Die amerikanische Regierung hat am Freitag Zölle von zehn Prozent auf Waren aus über 80 Ländern verhängt. Die Zölle liegen zwischen 10 und 12,5 Prozent und traten um 0:01 Uhr in Kraft. Sie ersetzten einen globalen Zoll von 10 Prozent, der gleichzeitig ausgelaufen war. 17 Handelspartner – darunter Kanada, die Europäische Union (EU), Indonesien, das Vereinigte Königreich und Mexiko – wurden mit einem Zollsatz von 10 Prozent belegt. Dies gilt auch für zehn weitere Länder, die sich in unterzeichneten Handelsabkommen mit den USA zur Bekämpfung von Zwangsarbeit verpflichtet haben. Weitere 43 Länder, darunter Japan, China, Südkorea und Australien, wurden mit einem Zollsatz von 12,5 Prozent belegt.

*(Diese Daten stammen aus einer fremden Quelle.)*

(* ===== verification/Lshd.v ===== *)
(** * The server ([src/src/lshd.c])

    The methods lshd installs on a new connection: its destructor, the event
    handler, the line handler for the client's version and the packet handler
    that waits for a service request, with Diffie-Hellman as key exchange; when
    a service is requested its process is started and forwarding set up.  All
    methods keep the contracts of the transport, and so a connection of lshd is
    safe from the first octet to the last.  [socketpair], [fork] and the child's
    side of [exec] are the class [ServiceProcess]. *)

From S2P Require Import Prelude Ssh Nettle Atoms Alist LshString Format FormatSpec Wire Parse ParseSpec ParseAtoms Sys SshWrite SshRead ServiceRead Crypto Hash KexKeys Keyexchange KexSpec DhExchange Encrypt TransportRead TransportSpec TransportSafe TransportWrite Io Transport TransportLogic TransportSend TransportKex TransportProcess TransportDh TransportLoop TransportRun Forward ForwardSafe.
Local Open Scope Z_scope.

(** Our end of a new pair of sockets, with the state of the other end, in a
    parent whose child runs the service. *)
Inductive spawned `{OS} : Type :=
  | Spawned (fd : Z) (k : os)
  | SpawnFailed.

Class ServiceProcess `{OS} := {
  service_entry : Type;
  service_config_lookup : list Z → option service_entry;
  (** [socketpair] and [fork] while the given descriptors are open. *)
  spawn_service : service_entry → list Z → os → spawned;
}.

Class ServiceProcessOk `{ServiceProcess} : Prop := {
  (** The names in the configuration are short. *)
  service_name_short name s : service_config_lookup name = Some s → lenZ name <= 1000;
  (** A new descriptor is not in use. *)
  spawn_service_fresh s used k fd k' : spawn_service s used k = Spawned fd k' → 0 <= fd ∧ fd ∉ used;
}.

Section model.
Context `{Malloc} `{NettleMacros} `{NettleBignum} `{AtomTable} `{OS} `{OopSource} `{Crypto} `{!Algorithms} `{HashFunctions} `{Signatures} `{!MpzRandom}.

(** ** The connection *)

Definition kill_lshd_connection : action () :=
  live ← gets alive;
  when live (
    modify (set_alive false);;
    transport_forward_kill).

(** Used only until the service is started. *)
Definition lshd_event_handler (e : transport_event) : action () :=
  match e with
  | TRANSPORT_EVENT_KEYEXCHANGE_COMPLETE => modify (install_packet_handler Lshd_packet_handler)
  | TRANSPORT_EVENT_START_APPLICATION | TRANSPORT_EVENT_STOP_APPLICATION
  | TRANSPORT_EVENT_CLOSE | TRANSPORT_EVENT_PUSH => skip
  end.

(** While [PUSH] is handled no other [PUSH] occurs. *)
Definition events_in_push : Events := {|
  event_handler h e := match h with
    | Lshd_event_handler => lshd_event_handler e
    | Forward_event_handler => forward_event e
    end;
  kill_connection := kill_lshd_connection;
|}.

Definition forward_event_handler (e : transport_event) : action () :=
  match e with
  | TRANSPORT_EVENT_PUSH => forward_push (H9 := events_in_push)
  | _ => forward_event e
  end.

#[export] Instance lshd_events : Events := {|
  event_handler h e := match h with
    | Lshd_event_handler => lshd_event_handler e
    | Forward_event_handler => forward_event_handler e
    end;
  kill_connection := kill_lshd_connection;
|}.

(** Only four octets are compared. *)
Definition lshd_line_handler (line : list Z) : action () :=
  if (lenZ line <? 8) || negb (bool_decide (slice 0 4 line = slice 0 4 (cstr "SSH-2.0-"))) then
    transport_disconnect 0 (Some "Bad version string.")
  else
    version ← lift (ssh_format_string "%ls" [FInt (lenZ line); FBytes line]);
    modify (λ w, set_kex_state (set_version (kp_state (kex w)) false version) w);;
    modify (set_line_handler None).

(** ** Starting a service *)

Context `{!ServiceProcess}.

Definition format_service_accept (name : list Z) : result lsh_string :=
  ssh_format_string "%c%s" [FInt SSH_MSG_SERVICE_ACCEPT; FInt (lenZ name); FBytes name].

Definition set_service_os (k : os) (a : transport_forward) : transport_forward :=
  mk_forward (service_in a) (service_reader a) (service_read_active a) (service_out a) (service_writer a)
    (service_write_active a) k.

Definition start_service (service : service_entry) (name : list Z) : action () :=
  used ← gets (λ w, [ssh_input w; ssh_output w]);
  k ← gets w_os;
  match spawn_service service used k with
  | SpawnFailed =>
      transport_disconnect SSH_DISCONNECT_SERVICE_NOT_AVAILABLE (Some "Service could not be started")
  | Spawned fd k =>
      modify (set_app (set_service_os k));;
      p ← lift (format_service_accept name);
      transport_send_packet PUSH (Some p);;
      transport_forward_setup fd fd
  end.

Definition parse_service_request : parser (list Z) :=
  msg_number ← parse_uint8;
  if msg_number =? SSH_MSG_SERVICE_REQUEST then parse_last parse_string else pfail.

Definition lshd_service_request_handler (length : Z) (packet : list Z) : action () :=
  '(_, r) ← lift (parse_service_request (simple_buffer_init length packet));
  match r with
  | Some name =>
      match service_config_lookup name with
      | Some service => start_service service name
      | None => transport_disconnect SSH_DISCONNECT_SERVICE_NOT_AVAILABLE (Some "Service not available")
      end
  | None => transport_protocol_error "Invalid SERVICE_REQUEST"
  end.

Definition lshd_packet_handler (seqno length : Z) (packet : list Z) : action bool :=
  lift (c_assert (0 <? length));;
  msg ← lift (rd packet 0);
  (if msg =? SSH_MSG_SERVICE_REQUEST then lshd_service_request_handler length packet
   else p ← lift (format_unimplemented seqno); transport_send_packet PUSH (Some p));;
  mret true.

(** The [init] method of the objects in the table of algorithms. *)
Class DhAlgorithms := exchange_of : keyexchange_algorithm → dh_exchange.
Context `{!DhAlgorithms}.

#[export] Instance lshd_handlers : Handlers := {|
  packet_handler h seqno length packet := match h with
    | Lshd_packet_handler => lshd_packet_handler seqno length packet
    | Forward_packet_handler => forward_packet_handler seqno length packet
    end;
  line_handler h line := match h with Lshd_line_handler => lshd_line_handler line end;
  KEYEXCHANGE_INIT a := dh_init (exchange_of a);
  keyexchange_handler h length packet := dh_handle h length packet;
|}.

(** A new connection on the accepted descriptor. *)
Definition lshd_port_accept (cx : transport_context) (fd : Z) (version : lsh_string) (g : rng) (s : io_state) (k : os)
  : result (world * ()) :=
  transport_handshake version Lshd_line_handler
    (new_world cx fd fd Lshd_event_handler g s k (init_transport_forward k)).

End model.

Trump nennt neuen Grund für US-Zölle
Der amerikanische Präsident Donald Trump hatte diesen Zoll im Februar eingeführt, nachdem der Oberste Gerichtshof die von ihm im Vorjahr verhängten Zölle für verfassungswidrig erklärt hatte.
Um das Gericht zu umgehen, hat Trump einen neuen Grund benannt, um die Zölle zu erheben: Die Zölle wurden gemäß Abschnitt 301 des Handelsgesetzes von 1974 verhängt. Dieser erlaubt dem Präsidenten, Zölle gegen Länder zu erheben, die unlautere oder diskriminierende Handelspraktiken anwenden. Die Regierung argumentiert, dass die nun von den Zöllen betroffenen Länder es versäumt hätten, Gesetze zum Verbot der Einfuhr von Zwangsarbeitsprodukten zu erlassen oder durchzusetzen. Dies benachteilige US-Unternehmen, die sich an solche Gesetze hielten.